Kenneth Lane Thompson PDF Print E-mail
Kenneth Lane Thompson

Kenneth Lane Thompson studied programming languages, operating systems, and computer games. He was one of the inventors of the UNIX operating system; perhaps the most widely used computer system in the world. He also invented the C programming language and co-developed several chess-playing machines. UNIX is well known for its simplicity, generality, and portability. Thompson conceived of the system in the late 1960s, and together with Dennis Ritchie, a colleague working with him at Bell Laboratories, developed UNIX as an alternative to the old batch programming systems that dominated the industry at the time. Although Thompson created UNIX while working at Bell Labs, the system was developed independently by the two programmers. It was very unusual because it was not commercially marketed like other systems. Instead UNIX gained in popularity through a network of researchers long before it was released commercially, and it has had one of the longest gestation periods of any computer program. UNIX is now believed to be one of the most widely used systems in the world, supporting over twenty million dollars of equipment.

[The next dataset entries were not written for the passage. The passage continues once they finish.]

(** * Aniview: baking + interpolation pipeline, layout engine and gesture machine

    A shallow embedding of the TypeScript sources of the Aniview animation
    engine (Aniview.tsx, aniviewConfig.tsx, aniviewProvider.tsx,
    core/AniviewMath.ts, core/AniviewLock.ts) together with the properties
    stated about them.

    Numbers.  A JavaScript number is modelled by [num]: the three IEEE
    special values NaN, +Infinity, -Infinity, and the finite values as exact
    rationals.  Arithmetic on finite values is exact (binary64 rounding and
    the sign of zero are not modelled); the propagation of NaN and of the
    infinities through [+ - * /], the comparisons and [Math.min]/[Math.max]
    follows IEEE 754 / ECMAScript.  An out-of-range array read ([undefined]
    in the source) is modelled by [NaN] wherever the source uses the value
    in arithmetic or in a comparison, which is what [undefined] coerces to.

    Rounding.  A statement about [num] values is written with the
    operations of the source in their order, so that it reads the same in
    binary64; where rounding or overflow decides a property (a progress
    that reaches 1, a threshold that overflows) the property says so, and
    module [F64] evaluates the source in binary64 itself
    (Stdlib's [SpecFloat]).

    Objects.  An object used as a dictionary is a [gmap] of its own
    properties; where the source reads a name through the prototype chain
    ([Js.inherited]) the embedding says what the source does there. *)

From Stdlib Require Import ZArith QArith Qabs Qround Lqa Lia Bool.
From Stdlib Require Import String Ascii List.
From Stdlib Require Floats.SpecFloat.
From stdpp Require Import base option list strings pretty sorting gmap.

Local Open Scope Q_scope.

(* ===================================================================== *)
(** * Part I. The embedding                                               *)
(* ===================================================================== *)

(** ** JavaScript numbers *)

Inductive num : Type :=
| NaN
| PInf
| NInf
| Fin (q : Q).

Module Num.

Definition Qltb (a b : Q) : bool := negb (Qle_bool b a).

Definition Qsgn (a : Q) : Z := Z.sgn (Qnum a).

Definition zero : num := Fin 0.
Definition one : num := Fin 1.

Definition isNaN (a : num) : bool :=
  match a with NaN => true | _ => false end.

Definition isFinite (a : num) : bool :=
  match a with Fin _ => true | _ => false end.

(** [!a] is [negb (truthy a)]; [a || b] is [if truthy a then a else b]. *)
Definition truthy (a : num) : bool :=
  match a with
  | NaN => false
  | Fin q => negb (Qeq_bool q 0)
  | _ => true
  end.

Definition neg (a : num) : num :=
  match a with
  | NaN => NaN
  | PInf => NInf
  | NInf => PInf
  | Fin q => Fin (- q)
  end.

Definition add (a b : num) : num :=
  match a, b with
  | NaN, _ | _, NaN => NaN
  | PInf, NInf | NInf, PInf => NaN
  | PInf, _ | _, PInf => PInf
  | NInf, _ | _, NInf => NInf
  | Fin x, Fin y => Fin (x + y)
  end.

Definition sub (a b : num) : num := add a (neg b).

(** Sign-directed infinity; NaN when the sign is zero (0 * Infinity). *)
Definition inf_of_sign (s : Z) : num :=
  match s with
  | Z0 => NaN
  | Zpos _ => PInf
  | Zneg _ => NInf
  end.

Definition sgn (a : num) : Z :=
  match a with
  | NaN => 0%Z
  | PInf => 1%Z
  | NInf => (-1)%Z
  | Fin q => Qsgn q
  end.

Definition mul (a b : num) : num :=
  match a, b with
  | NaN, _ | _, NaN => NaN
  | Fin x, Fin y => Fin (x * y)
  | _, _ => inf_of_sign (sgn a * sgn b)
  end.

(** Division.  A finite non-zero value over zero is an infinity of the
    dividend's sign (the divisor is taken as +0), [0/0] is NaN. *)
Definition div (a b : num) : num :=
  match a, b with
  | NaN, _ | _, NaN => NaN
  | Fin x, Fin y =>
      if Qeq_bool y 0 then inf_of_sign (Qsgn x) else Fin (x / y)
  | Fin _, _ => Fin 0
  | _, Fin y => if Qeq_bool y 0 then a else inf_of_sign (sgn a * Qsgn y)
  | _, _ => NaN
  end.

Definition abs (a : num) : num :=
  match a with
  | NaN => NaN
  | PInf | NInf => PInf
  | Fin q => Fin (Qabs q)
  end.

(** Comparisons: every comparison with NaN is [false]. *)
Definition ltb (a b : num) : bool :=
  match a, b with
  | NaN, _ | _, NaN => false
  | _, NInf => false
  | NInf, _ => true
  | PInf, _ => false
  | _, PInf => true
  | Fin x, Fin y => Qltb x y
  end.

Definition leb (a b : num) : bool :=
  match a, b with
  | NaN, _ | _, NaN => false
  | NInf, _ => true
  | _, PInf => true
  | _, NInf => false
  | PInf, _ => false
  | Fin x, Fin y => Qle_bool x y
  end.

Definition gtb (a b : num) : bool := ltb b a.
Definition geb (a b : num) : bool := leb b a.

(** Strict equality [===] on numbers. *)
Definition eqb (a b : num) : bool :=
  match a, b with
  | PInf, PInf | NInf, NInf => true
  | Fin x, Fin y => Qeq_bool x y
  | _, _ => false
  end.

(** [Math.min] and [Math.max] of two arguments. *)
Definition min (a b : num) : num :=
  match a, b with
  | NaN, _ | _, NaN => NaN
  | _, _ => if leb a b then a else b
  end.

Definition max (a b : num) : num :=
  match a, b with
  | NaN, _ | _, NaN => NaN
  | _, _ => if leb a b then b else a
  end.

Definition floor (a : num) : num :=
  match a with
  | Fin q => Fin (inject_Z (Qfloor q))
  | _ => a
  end.

(** [Math.round]: nearest integer, halves towards +Infinity. *)
Definition round (a : num) : num := floor (add a (Fin (1 # 2))).

Definition ofZ (z : Z) : num := Fin (inject_Z z).

(** [a || b] on numbers: [b] when [a] is 0 or NaN. *)
Definition or (a b : num) : num := if truthy a then a else b.

(** Truncation towards zero. *)
Definition Qtrunc (q : Q) : Z :=
  if Qle_bool 0 q then Qfloor q else Qceiling q.

(** The remainder operator [a % b]: the result has the sign of the
    dividend. *)
Definition rem (a b : num) : num :=
  match a, b with
  | Fin x, Fin y =>
      if Qeq_bool y 0 then NaN else Fin (x - y * inject_Z (Qtrunc (x / y)))
  | Fin _, (PInf | NInf) => a
  | _, _ => NaN
  end.

(** [Math.pow(a, 2)]. *)
Definition sq (a : num) : num := mul a a.

(** Propositional readings used in statements. *)
Definition eq (a b : num) : Prop :=
  match a, b with
  | NaN, NaN | PInf, PInf | NInf, NInf => True
  | Fin x, Fin y => x == y
  | _, _ => False
  end.

Definition lt (a b : num) : Prop := ltb a b = true.
Definition le (a b : num) : Prop := leb a b = true.

End Num.

Declare Scope num_scope.
Delimit Scope num_scope with num.
Bind Scope num_scope with num.
Infix "+" := Num.add : num_scope.
Infix "-" := Num.sub : num_scope.
Infix "*" := Num.mul : num_scope.
Infix "/" := Num.div : num_scope.
Infix "<?" := Num.ltb : num_scope.
Infix "<=?" := Num.leb : num_scope.
Infix ">?" := Num.gtb : num_scope.
Infix ">=?" := Num.geb : num_scope.
Infix "=?" := Num.eqb : num_scope.
Infix "==" := Num.eq : num_scope.

(** Array read of a numeric array: [undefined] out of range. *)
Definition nth_num (l : list num) (i : nat) : num := nth i l NaN.

(** ** Segment lookup (Aniview.tsx, [getSegmentInfo]) *)

Record SegmentInfo : Type := mkSeg {
  seg_i : nat;
  seg_p : num;
  seg_constant : bool
}.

Kenneth Thompson was born on February 4, 1943 in New Orleans, Louisiana, the son of Lewis Elwood Thompson, a fighter pilot in the U.S. Navy, and Anna Hazel Lane Thompson. He majored in electrical engineering at the University of California, Berkeley, also working at the computer center as well as participating in a work-study program at the General Dynamics Corporation. Thompson received his B.S. in electrical engineering in 1965 and his M.S. in electrical engineering in 1966, both from Berkeley.